*Task objective*: Going line by line through the entries below, note each one with "Hcatch", then report how many there are and nothing else.

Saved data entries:
BEGIN

(** X16: [FromPromise] does not reject.  For a promise or a thunk, with no
    mapper or a mapper that returns, the returned promise resolves, and to a
    Result. *)
Theorem FromPromise_never_rejects promise (mapper : option Mapper) s :
  match mapper with Some f => returns_normally f | None => True end ->
  exists r s',
    Result_FromPromise promise mapper s = (Ret r, s')
    /\ is_Some (heap s' !! r).
Proof.
  intros Hm.
  assert (Hcatch : forall t s1, exists r s',
    (match mapper with
     | Some mapper => let* x := mapper t in Result_Err x
     | None => Result_Err t
     end) s1 = (Ret r, s') /\ is_Some (heap s' !! r)).
  { intros t s1. destruct mapper as [m|].
    - unfold bind. destruct (Hm t s1) as (x & s2 & E & _). rewrite E.
      rewrite Result_Err_spec. eexists _, _. split; [reflexivity|].
      cbn [heap]. rewrite lookup_alloc. eauto.
    - rewrite Result_Err_spec. eexists _, _. split; [reflexivity|].
      cbn [heap]. rewrite lookup_alloc. eauto. }
  assert (Hawait : forall (p : Promise) s1, exists r s',
    try_catch (let* v := await p in Result_Ok v)
      (fun e =>
         match mapper with
         | Some mapper => let* x := mapper e in Result_Err x
         | None => Result_Err e
         end) s1 = (Ret r, s') /\ is_Some (heap s' !! r)).
  { intros p s1. unfold try_catch, await. unfold bind at 1.
    destruct (p s1) as [[v|t] s2]; [|apply Hcatch].
    rewrite Result_Ok_spec. eexists _, _. split; [reflexivity|].
    cbn [heap]. rewrite lookup_alloc. eauto. }
  destruct promise as [p|f]; [apply Hawait|].
  unfold Result_FromPromise, try_catch. unfold bind at 1.
  destruct (f s) as [[p|t] s1] eqn:E; [|apply Hcatch].
  exact (Hawait p s1).
Qed.

Lemma FromPromise_never_rejects_witness :
  returns_normally add_bang
  /\ exists r s',
    Result_FromPromise (AThunk boom_thunk) (Some add_bang) s0 = (Ret r, s')
    /\ is_Some (heap s' !! r).
Proof.
  assert (H : returns_normally add_bang).
  { intros a s. eexists _, s. split; [reflexivity|apply extends_refl]. }
  split; [exact H|].
  exact (FromPromise_never_rejects (AThunk boom_thunk) (Some add_bang) s0 H).
Defined.

(** X17: the misuse error can be captured.  [FromTryCatch(() => r.take())]
    never throws: on a success it yields a new success with the same payload
    (the empty sentinel for [undefined]), and on a failure a new failure
    holding [Result.ERROR.take]. *)
Theorem capture_take_spec this o s :
  heap s !! this = Some o ->
  capture_take this s =
    (Ret (length (heap s)),
     State (heap s ++ [match o with
                       | Ok v => Ok (stored v)
                       | Err _ => Err Result_ERROR_take
                       end]) (log s)).
Proof.
  intros Ho. unfold capture_take, Result_FromTryCatch, try_catch, bind.
  destruct o as [v|e].
  - rewrite (take_Ok _ _ _ Ho). now rewrite Result_Ok_spec.
  - rewrite (take_Err _ _ _ Ho). now rewrite Result_Err_spec.
Qed.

END

*Task result*: 3